● **Work order**
Set down a word-for-word copy of the data below, limited to the lines from the first through the line with "Definition DSN_STRINGS_CLASS : list".

===== Records supplied =====

(* ===== verification/Dsn.v ===== *)
(** * dm_dsn.c: delivery status and the resolution of recipients

    The texts of the delivery status codes, the worst status of a set of deliveries, and the
    search that turns an envelope address into local users and forwards: alias, alias with
    the mailbox part cut out, user name, user name with the mailbox part cut out, domain
    catch-all, user-part catch-all. The user database is the class [AuthDB]. *)
From S2P Require Import Prelude CLib GLib ListT ClientBase ClientSession MiscText.

(** ** Status texts *)
Definition DSN_STRINGS_CLASS : list string :=
  [""; ""; "Success"; ""; "Persistent Transient Failure"; "Permanent Failure"]%string.
Definition DSN_STRINGS_SUBJECT : list string :=
  [""; "Address Status"; "Mailbox Status"; "Mail System Status"; "Network and Routing Status";
   "Mail Delivery Protocol Status"; "Message Content or Message Media Status";
   "Security or Policy Status"]%string.
Definition DSN_STRINGS_DETAIL : list (list string) :=
  [[""];
   ["Other address status"; "Bad destination mailbox address"; "Bad destination system address";
    "Bad destination mailbox address syntax"; "Destination mailbox address ambiguous";
    "Destination mailbox address valid"; "Mailbox has moved";
    "Bad sender's mailbox address syntax"; "Bad sender's system address"];
   ["Other or undefined mailbox status"; "Mailbox disabled, not accepting messages"; "Mailbox full";
    "Message length exceeds administrative limit"; "Mailing list expansion problem"];
   ["Other or undefined mail system status"; "Mail system full";
    "System not accepting network messages"; "System not capable of selected features";
    "Message too big for system"];
   ["Other or undefined network or routing status"; "No answer from host"; "Bad connection";
    "Routing server failure"; "Unable to route"; "Network congestion"; "Routing loop detected";
    "Delivery time expired"];
   ["Other or undefined protocol status"; "Invalid command"; "Syntax error"; "Too many recipients";
    "Invalid command arguments"; "Wrong protocol version"];
   ["Other or undefined media error"; "Media not supported"; "Conversion required and prohibited";
    "Conversion required but not supported"; "Conversion with loss performed"; "Conversion failed"];
   ["Other or undefined security status"; "Delivery not authorized, message refused";
    "Mailing list expansion prohibited"; "Security conversion required but not possible";
    "Security features not supported"; "Cryptographic failure";
    "Cryptographic algorithm not supported"; "Message integrity failure"]]%string.
Definition DSN_STRINGS_DETAIL_VALID : list Z := [0; 8; 4; 4; 7; 5; 5; 7].

(** An access to one of the tables; [None] is an access outside of it. *)
Definition table {A} (t : list A) (i : Z) : option A := if i <? 0 then None else t !! Z.to_nat i.
Lemma neutral_well_formed t : neutral t -> well_formed t.
Proof. intros N. unfold well_formed. by rewrite <-(app_nil_r t), N. Qed.
Lemma neutral_app a b : neutral a -> neutral b -> neutral (a ++ b).
Proof. intros A B d s. by rewrite <-app_assoc, A, B. Qed.
Lemma scan_quoted d t s : plain t -> scan d true (t ++ s) = scan d true s.
Proof.
  induction 1 as [|c t [N1 N2] F IH]; [done|]. cbn [app scan]. by rewrite !bool_decide_eq_false_2 by done.
Qed.
Lemma neutral_dquoted t : plain t -> neutral (dquoted t).
Proof.
  intros P d s. unfold dquoted. cbn [app scan]. rewrite bool_decide_eq_false_2, bool_decide_eq_true_2 by done. cbn [negb].
  rewrite <-app_assoc, scan_quoted by done. cbn [app scan]. by rewrite bool_decide_eq_false_2, bool_decide_eq_true_2 by done.
Qed.
Lemma neutral_word t : Forall (fun c => in_set [DQUOTE; BACKSLASH; "("; ")"]%char c = false) t -> neutral t.
Proof.
  intros F d s. induction F as [|c t N F IH]; [done|]. cbn [app scan]. unfold in_set in N. apply bool_decide_eq_false in N.
  rewrite !bool_decide_eq_false_2 by (intros ->; apply N; set_solver). exact IH.
Qed.
Lemma neutral_paren t : neutral t -> neutral (lit "(" ++ t ++ lit ")").
Proof.
  intros N d s. change (lit "(" ++ t ++ lit ")") with ("("%char :: t ++ lit ")"). cbn [app scan].
  rewrite 2!bool_decide_eq_false_2, bool_decide_eq_true_2 by done. rewrite <-app_assoc, N. cbn.
  done.
Qed.
Lemma neutral_nil : neutral [].
Proof. done. Qed.
Lemma neutral_NIL : neutral NIL.
Proof. apply neutral_word. by repeat constructor. Qed.
Lemma neutral_SP : neutral [SP].
Proof. apply neutral_word. by repeat constructor. Qed.
Lemma digit_neutral c : isdigit c = true -> in_set [DQUOTE; BACKSLASH; "("; ")"]%char c = false.
Proof. intros D. apply bool_decide_eq_false. intros E. rewrite !elem_of_cons in E. destruct_or! E; subst; done || by apply not_elem_of_nil in E. Qed.
Lemma neutral_dec z : 0 <= z < 2 ^ 64 -> neutral (dec_of z).
Proof. intros Z. apply neutral_word. destruct (dec_of_digits z Z) as (F & _). eapply Forall_impl; [exact F|]. apply digit_neutral. Qed.
Lemma neutral_size z : neutral (dec_size z).
Proof.
  unfold dec_size, sdec_of, to_int32, wrap32. pose proof (Z.mod_pos_bound z (2 ^ 32) ltac:(lia)).
  destruct (_ <=? _) eqn:E, (_ <? 0) eqn:F; try (apply neutral_dec; lia).
Qed.
Lemma neutral_join l : Forall neutral l -> neutral (g_list_join [SP] l).
Proof.
  intros [|x l' X F]; [done|]. cbn. revert x X. induction F as [|y m Y F IH]; intros x X; [done|]. cbn [foldl].
  apply IH. change (neutral (x ++ [SP] ++ y)). auto using neutral_app, neutral_SP.
Qed.
Lemma strip_parens_cases t : strip_parens (lit "(" ++ t ++ lit ")") = t \/ strip_parens (lit "(" ++ t ++ lit ")") = lit "(" ++ t ++ lit ")".
Proof.
  unfold strip_parens. destruct (double_paren _); [left|by right].
  change (lit "(" ++ t ++ lit ")") with ("("%char :: t ++ [")"%char]). cbn [length]. rewrite length_app. cbn [length].
  replace (S (length t + 1) - 1)%nat with (S (length t)) by lia. rewrite firstn_cons, take_app_length. reflexivity.
Qed.
Lemma neutral_plist l : Forall neutral l -> neutral (dbmail_imap_plist_as_string l).
Proof.
  intros F%neutral_join. unfold dbmail_imap_plist_as_string. destruct (strip_parens_cases (g_list_join [SP] l)) as [->| ->]; [done|].
  by apply neutral_paren.
Qed.
Lemma scan_cons c u v d q : (forall d q, scan d q u = scan d q v) -> scan d q (c :: u) = scan d q (c :: v).
Proof. intros E. cbn [scan]. repeat case_match; auto. Qed.
(** The blank that is left out between two lists matters neither in nor outside of quotes. *)
Lemma scan_collapse d q t s : scan d q (dbmail_imap_plist_collapse t ++ s) = scan d q (t ++ s).
Proof.
  revert d q. induction t as [t IH] using (induction_ltof1 _ length). unfold ltof in IH. intros d q.
  destruct t as [|a t]; [done|]. destruct t as [|b [|c t]]; [done|..].
  - cbn [dbmail_imap_plist_collapse app scan]. done.
  - change (dbmail_imap_plist_collapse (a :: b :: c :: t)) with
      (if bool_decide (a = ")"%char) && bool_decide (b = SP) && bool_decide (c = "("%char)
       then a :: c :: dbmail_imap_plist_collapse t else a :: dbmail_imap_plist_collapse (b :: c :: t)).
    destruct (_ && _ && _) eqn:E.
    + rewrite !andb_true_iff, !bool_decide_eq_true in E. destruct E as [[-> ->] ->].
      cbn [app scan]. change (bool_decide (SP = BACKSLASH)) with false. change (bool_decide (SP = DQUOTE)) with false.
      destruct q; cbn; [apply IH; cbn; lia|]. destruct d; [done|]. apply IH. cbn; lia.
    + apply (scan_cons a _ ((b :: c :: t) ++ s)). intros. apply IH. cbn. lia.
Qed.
Lemma neutral_collapse t : neutral t -> neutral (dbmail_imap_plist_collapse t).
Proof. intros N d s. by rewrite scan_collapse. Qed.
#[export] Hint Resolve neutral_nil neutral_NIL neutral_SP neutral_size neutral_dquoted neutral_plist neutral_collapse neutral_paren
  neutral_app : mime.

=====

● **Reply**
(* ===== verification/Dsn.v ===== *)
(** * dm_dsn.c: delivery status and the resolution of recipients

    The texts of the delivery status codes, the worst status of a set of deliveries, and the
    search that turns an envelope address into local users and forwards: alias, alias with
    the mailbox part cut out, user name, user name with the mailbox part cut out, domain
    catch-all, user-part catch-all. The user database is the class [AuthDB]. *)
From S2P Require Import Prelude CLib GLib ListT ClientBase ClientSession MiscText.

(** ** Status texts *)
Definition DSN_STRINGS_CLASS : list string :=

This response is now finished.